それもそのはず。壁の中に築かれていた街並みは、勇男にも既視感のあるビル郡だったのだ。
もちろん現代地球のビルとは材質や造形は違っている。
石に粘土に木材、あとはコンクリートに近いものが使われているように見える。
高層ビルとはいえないものの、六、七階立てのテナントビルくらいの建物がそこかしこにあり、道も整備され、人々は普通に往来し、ビルに出たり入ったりしていた。
「えっ!? えっ!? 何だコレ!?」
「へぇ~、これが行商人の言ってたウルク国の街並みかぁ。確かにミケナイ国よりずっと進んでるな」
「ど、どういうこと!? エーラ……」
動揺している勇男とは逆に、エーラは街並みを見渡して感心していた。
「ウルク国はこのデッカい壁を作って、どんな敵が攻めてきても守れるようにしたんだけど、代わりに壁の外に土地を拡げるのが難しくなったらしくってさ。

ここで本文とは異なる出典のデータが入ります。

(* ===== verification/ToolsSpec.v ===== *)
(** What the tools do as programs: pinch-autonomy from command line to file, the
    boundary a human adds and the next message, what pinch-activity hides, and
    the two URLs made from the relay's. *)
From S2P Require Import Prelude JsLib JsDate JsNumber Platform Identity PermissionsManifest ConnectionStore.
From S2P Require Import MessageStore Args ArgsSpec ActivityFeed AuditVerify World CircuitBreaker InboundRouter.
From S2P Require Import PermissionsEnforcer EnforcementPipeline Text Envelope ConnectionManager.
From S2P Require Import PermissionsTool Delivery RelayClient Crypto MessageManager Tools Skill.
From stdpp Require Import gmap.
From Stdlib Require Import Ascii.

Section tools_spec.
Context `{EN : Env, SH : Sha256, SQ : SqlEngine, SB : SqlBind, B58 : Base58, B64 : Base64, LO : Locale}.
Context `{UN : Unicode, WI : Wire, ED : Ed25519, NB : NaclBox}.
Context (keypair : Keypair).

(** ** pinch-autonomy *)
Definition effective_policy (p : AutonomyArgs) (c : Connection) : option string :=
  if truthy_str (ua_policy p) && bool_decide (ua_level p = auto_respond)
  then ua_policy p else autoRespondPolicy c.

Lemma gated_bool level confirmed c :
  bool_decide (level = full_auto) && bool_decide (autonomyLevel c ≠ full_auto) && negb confirmed =
  bool_decide (gated level (Some confirmed) c).
Proof.
  unfold gated. repeat case_bool_decide; destruct confirmed; simpl; naive_solver.
Qed.

Lemma update_agent addr u c t st db fd ev rl :
  getConnection addr st = Some c →
  update_ addr u (mkAgent (mkWorld t st db fd ev) rl) =
  (Ok (assign c u (isoString (env_now t))),
   mkAgent (mkWorld (S t) (set_connections (Obj.set addr (assign c u (isoString (env_now t)))) st) db fd ev) rl).
Proof.
  intros Hc. unfold update_, w_updateConnection, date_now, ask, zoom, mbind, M_bind. simpl.
  by rewrite (updateConnection_run _ _ _ _ _ Hc).
Qed.

(** pinch-autonomy, whatever the state: an unknown address and an upgrade to
    Full Auto without [--confirmed] print an error and change nothing; every
    other call sets the level of that connection, clears the breaker's flag,
    replaces the policy only when one is given for Auto Respond, writes the file
    and leaves the other connections, the messages and the log alone. *)
Theorem tool_autonomy_spec p s :
  let addr := ua_address p in
  let '(r, s') := tool_autonomy p s in
  match ag_conn addr s with
  | None => r = Ok (out_error ("Connection not found: " +:+ addr)) ∧ s' = s
  | Some c =>
      if decide (gated (ua_level p) (Some (ua_confirmed p)) c)
      then (∃ msg, r = Ok (out_error msg)) ∧ s' = s
      else ∃ c', is_ok r = true ∧ only_changes addr c' s s' ∧
             autonomyLevel c' = ua_level p ∧ truthy_bool (circuitBreakerTripped c') = false ∧
             cstate c' = cstate c ∧ autoRespondPolicy c' = effective_policy p c ∧
             file (ag_store s') = Json (data (ag_store s'))
  end.
Proof.
  intros addr. destruct (tool_autonomy p s) as [r s'] eqn:Hr. unfold tool_autonomy in Hr. fold addr in Hr.
  rewrite (bind_run _ _ _ _ _ (conn_run addr s)) in Hr.
  destruct (ag_conn addr s) as [c|] eqn:Hc; [|by injection Hr as <- <-].
  rewrite gated_bool in Hr. destruct (decide _) as [Hg|Hg].
  { rewrite bool_decide_eq_true_2 in Hr by done. injection Hr as <- <-. eauto. }
  rewrite bool_decide_eq_false_2 in Hr by done.
  destruct s as [[t st db fd ev] rl]. unfold ag_conn, ag_store in Hc. simpl in Hc.
  set (c1 := with_level (env_now t) (ua_level p) c) in *.
  set (st1 := set_connections (Obj.set addr c1) st) in *.
  assert (zoom worldL (now ← date_now; zoom storeL (setAutonomy now addr (ua_level p) (Some (ua_confirmed p))))
            (mkAgent (mkWorld t st db fd ev) rl) = (Ok c1, mkAgent (mkWorld (S t) st1 db fd ev) rl)) as H1.
  { unfold zoom at 1. simpl. unfold date_now, ask, mbind, M_bind, zoom. simpl.
    rewrite (setAutonomy_run _ _ _ _ _ _ Hc). by rewrite decide_False. }
  rewrite (bind_run _ _ _ _ _ H1) in Hr.
  destruct (with_level_fields (env_now t) (ua_level p) c) as (Hl & Ht & Hs & _ & Hp). fold c1 in Hl, Ht, Hs, Hp.
  assert (getConnection addr st1 = Some c1) as Hc1 by apply Obj.get_set_eq.
  assert (∀ a, a ≠ addr → Obj.get a (Obj.set addr c1 (connections (data st))) = Obj.get a (connections (data st)))
    as Ho by (intros; by apply Obj.get_set_ne).
  unfold effective_policy. destruct (truthy_str (ua_policy p) && _) eqn:Epol.
  - pose proof (update_agent addr (with_policy (default "" (ua_policy p))) c1 (S t) st1 db fd ev rl Hc1) as H2.
    rewrite (bind_run _ _ _ _ _ (bind_run _ (λ _, mret tt) _ _ _ H2)), saved_run in Hr.
    injection Hr as <- <-. eexists. split; [done|].
    split; [split; [apply Obj.get_set_eq|split; [|done]]|].
    + intros a Ha. unfold st1, ag_conn, ag_store, getConnection. simpl. by rewrite !Obj.get_set_ne by done.
    + split_and!; try done. simpl. apply andb_prop in Epol as [(q & -> & _)%truthy_str_Some _]. done.
  - rewrite (bind_run (mret tt) _ _ (Ok tt) _ eq_refl), saved_run in Hr. injection Hr as <- <-. exists c1. split; [done|].
    split; [split; [exact Hc1|split; [exact Ho|done]]|]. by split_and!.
Qed.

(** ** A boundary the human adds *)
Lemma restart_conn a s :
  ag_conn a (restart s).2 =
  clear_passthrough <$> (match file (ag_store s) with
                         | Json d => Obj.get a (connections d) | _ => None end).
Proof.
  unfold restart, ag_conn, ag_store, openStore, load, clearPassthroughFlags, save, modify, mbind, M_bind.
  unfold getConnection. simpl. rewrite Obj.get_map_values. by destruct (file (w_store (ag_world s))).
Qed.

Lemma clear_passthrough_manifest c : manifest_of (clear_passthrough c) = manifest_of c.
Proof. unfold clear_passthrough, manifest_of. by case_match. Qed.

(** The first question of the gate, when there are boundaries. *)
Lemma allowed_asks_boundaries body a w r w' c :
  check body a w = (Ok r, w') → allowed r = true → getConnection a (w_store w) = Some c →
  informationBoundaries (manifest_of c) ≠ [] →
  ∃ d, checkInformationBoundary (w_tick w) (informationBoundaries (manifest_of c)) body = Some d ∧
       d_action d = allow.
Proof.
  rewrite check_run. intros [= <- _] Hr Hc Hb. unfold check_verdict in Hr. rewrite Hc in Hr.
  case_bool_decide; [|done]. unfold questions in Hr. rewrite bool_decide_eq_true_2 in Hr by done.
  simpl in Hr. destruct (checkInformationBoundary _ _ _) as [d|]; [|done].
  exists d. split; [done|]. by case_bool_decide.
Qed.
Definition at_a : string := "pinch:a@h".
Definition at_b : string := "pinch:b@h".
(** The key in the address; the two agents' addresses carry none. *)
Definition pair_of (a : string) : Keypair :=
  match validateAddress a with
  | Ok (k, _) => mkKeypair k k
  | Throw _ => if decide (a = at_b) then bob else alice
  end.
Definition blank : Agent := mkAgent (mkWorld 0 (newStore NoFile) emptyDb [] ∅) (mkRelay None false []).
Definition nobody : Net := λ _, blank.
#[local] Abbreviation go := (run_net DEFAULT_CIRCUIT_BREAKER_CONFIG (λ _, net_env) pair_of).
#[local] Abbreviation ok := (all_allowed DEFAULT_CIRCUIT_BREAKER_CONFIG (λ _, net_env) pair_of).
#[local] Abbreviation reach := (net_reachable DEFAULT_CIRCUIT_BREAKER_CONFIG (λ _, net_env) pair_of).

Lemma address_key a k h : validateAddress a = Ok (k, h) → k ≠ [].
Proof.
  unfold validateAddress. repeat case_match; intros; simplify_eq.
  match goal with H : bool_decide (length ?l ≠ 36) = false |- _ =>
    apply bool_decide_eq_false, dec_stable in H; by destruct l end.
Qed.
Lemma pair_ok a : keys_ok (pair_of a).
Proof.
  unfold pair_of. destruct (validateAddress a) as [[k h]|] eqn:E; [|by case_decide].
  split; [done|]. by apply (address_key a k h).
Qed.
Lemma some_key a : public pair_of a ≠ [].
Proof. apply (pair_ok a). Qed.
Lemma all_named a : names_key pair_of a.
Proof. intros k h E. unfold public, pair_of. by rewrite E. Qed.

Definition both_up : list Label := [(at_a, st_relay_up at_a); (at_b, st_relay_up at_b)].
Definition the_request : Envelope :=
  envelope at_a at_b CONNECTION_REQUEST
    (connectionRequest (mkRequest at_a at_b "hi" (publicKey alice) 604800)).
Definition the_acceptance : Envelope :=
  envelope at_b at_a CONNECTION_RESPONSE
    (connectionResponse (mkResponse at_b at_a true (publicKey bob))).
Definition meeting : list Label :=
  both_up ++ [(at_a, st_op (op_send at_b "hi")); (at_b, st_op (op_receive the_request));
              (at_b, st_op (op_approve at_a)); (at_a, st_op (op_receive the_acceptance))].
Definition met : Net := go meeting nobody.
Definition authentic (s : Agent) : Prop :=
  sound key Req App Unb x s ∧ Forall (mailed (ag_db s)) (sent (ag_relay s)).
Definition au : relation Agent := λ s s', authentic s → authentic s'.
#[local] Instance au_preorder : PreOrder au.
Proof. split; [by intros s H|]. intros s1 s2 s3 H1 H2 H. by apply H2, H1. Qed.

Definition no_mail (e : Envelope) : Prop := env_type e ≠ MESSAGE.

Lemma au_split s s' :
  safe key Req App Unb x s s' → grows (ag_db s) (ag_db s') → wire no_mail x s s' → au s s'.
Proof.
  intros Hs Hg [_ Hw] [H1 H2]. split; [by apply Hs|]. rewrite Forall_forall in H2 |- *.
  intros e [He|He]%Hw Ht; [|done]. eapply row_behind_grows; [exact Hg|]. by apply H2.
Qed.

Lemma au_mute st :
  step_meant key Req App Unb x st → mute_step st → own_relay x st → moves au (exec config (key x) st).
Proof using B64L has_key.
  intros Hm Hq Hr s. apply au_split.
  - by apply safe_step.
  - exact (grows_step config (key x) st s).
  - apply wire_step; [..|done]; [by intros ? ? []|by right|].
    intros c. destruct st; try done. by intros (_ & i & own & t & sg & _ & ->).
Qed.

(** A message goes out with its row in the store, sealed for the peer's own key. *)
Lemma behind_composed params s m e db :
  sound key Req App Unb x s → composed (key x) params s m e → getMessage (m_id m) db = Some m →
  row_behind db e.
Proof using All.
  intros Hs Hc Hdb.
  assert (Hk : getPeerPublicKey (recipient params) (ag_store s) = Some (public key (recipient params)) ∧
    assignedAddress (ag_relay s) = Some (env_fromAddress e) ∧ env_toAddress e = recipient params ∧
    m_direction m = outbound ∧ m_connectionAddress m = recipient params).
  { destruct Hc as (c & k & own & ? & ? & ? & ? & ? & ? & ? & ? & ? & ? & Hc). cbv zeta in Hc.
    destruct Hc as (_ & _ & Hk & Hown & _ & _ & _ & _ & _ & _ & -> & -> & _).
    split_and!; try done. by rewrite Hk, (sound_peer_key key Req App Unb x s _ k Hs (named _) Hk). }
  destruct Hk as (Hk & Hown & Hto & Hd & Ha). split.
  - destruct Hs as [[H|H] _]; rewrite Hown in H; congruence.
  - exists m. split_and!; [done..|by rewrite Ha|]. intros Hq. rewrite Hto.
    by destruct (open_composed (key x) (key (recipient params)) params s m e) as [_ Ho].
Qed.
Lemma settles_same db db' : (∀ j, getMessage j db' = getMessage j db) → settles db db'.
Proof. intros E j m' Hm' Hd. right; right. exists m'. by rewrite <- E. Qed.

#[export] Instance settles_frame : DbFrame settles (λ m, m_direction m = dir → first (m_state m)) may.
Proof.
  split.
  - split; [intros db; by apply settles_same|]. intros x y z H1 H2 j m' Hm' Hd.
    destruct (H2 j m' Hm' Hd) as [|[|(m & Hm & Hd' & Hst & Ha & Hb)]]; [by left|by right; left|].
    rewrite <- Hst, <- Ha, <- Hb. by apply H1.
  - intros m Hok db. unfold saveMessage, mbind, M_bind, gets, throw, modify.
    destruct (bool_decide _); [by apply settles_same|]. intros j m' Hj Hd. cbn [snd] in Hj.
    rewrite getMessage_insert in Hj. destruct (getMessage j db) as [old|] eqn:E.
    + injection Hj as ->. right; right. by exists m'.
    + case_decide; [|done]. injection Hj as <-. left. by apply Hok.
  - intros now i st reason Hmay db j m'. rewrite getMessage_updateState.
    destruct (getMessage j db) as [old|] eqn:E; [|done]. intros [= <-].
    case_decide as Ei; intros Hd; [|by right; right; exists old]. subst i. by right; left.
  - intros a db. by apply settles_same.
Qed.
End settles.

Section agent.
Context `{EN : Env, SH : Sha256, SQ : SqlEngine, SB : SqlBind, LO : Locale, B58 : Base58, B64 : Base64}.
Context `{UN : Unicode, UL : !UnicodeLaws, WI : Wire, ED : Ed25519, NB : NaclBox}.
Context (config : CircuitBreakerConfig) (k : Keypair) (x : string).

Lemma outbound_sent params i th n now : m_state (outbound_record params i th n now) = "sent".
Proof. done. Qed.

(** A confirmation on the wire names a row of its sender, received from the agent it
    goes to. *)
Definition confirm_true (db : MessageDb) (e : Envelope) : Prop :=
  env_type e = DELIVERY_CONFIRM →
  env_fromAddress e = x ∧ ∃ d m, env_payload e = deliveryConfirm d ∧ dc_state d = "delivered" ∧
    getMessage (text_decode (dc_messageId d)) db = Some m ∧ m_direction m = inbound ∧
    m_connectionAddress m = env_toAddress e.

Definition truthful (s : Agent) : Prop :=
  assigned_own x (ag_relay s) ∧ Forall (confirm_true (ag_db s)) (sent (ag_relay s)).

Lemma confirm_true_grows db db' e : grows db db' → confirm_true db e → confirm_true db' e.
Proof.
  intros Hg H Ht. destruct (H Ht) as (Hx & d & m & Ep & Hs & Hm & Hd & Ha).
  destruct (Hg _ _ Hm) as (st & fr & now & Hm'). split; [done|]. by exists d, (set_state st fr now m).
Qed.

Definition unconfirming (e : Envelope) : Prop := env_type e ≠ DELIVERY_CONFIRM.

Lemma truthful_split s s' : grows (ag_db s) (ag_db s') → wire unconfirming x s s' → truthful s → truthful s'.
Proof.
  intros Hg [Ha Hw] [H1 H2]. split; [by apply Ha|]. rewrite Forall_forall in H2 |- *.
  intros e [He|He]%Hw; [|by intros Ht]. eapply confirm_true_grows; [exact Hg|]. by apply H2.
Qed.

だからああやって何層もある高い建物が主流になったんだと」
「そーそー。みんなが困ってたら『聖塔と同じようにしたらいいんじゃない?』って言ったらこうなったんだー」
「へぇ~」
エーラの説明とビーの補足に、勇男は納得の声を上げた。が、同時に小骨のようなちょっとした疑問が脳裏に浮かんだ。
(いま、『言ったらこうなった』ってビーは言わなかったか? ビーが発案者なのか?)
「さぁ! さぁ! 早く行こ! 小グガルアンナ届けたら美味しいお店紹介するから!」
小グガルアンナを掲げたビーが、待ちきれないといった感じでその場で飛び跳ねる。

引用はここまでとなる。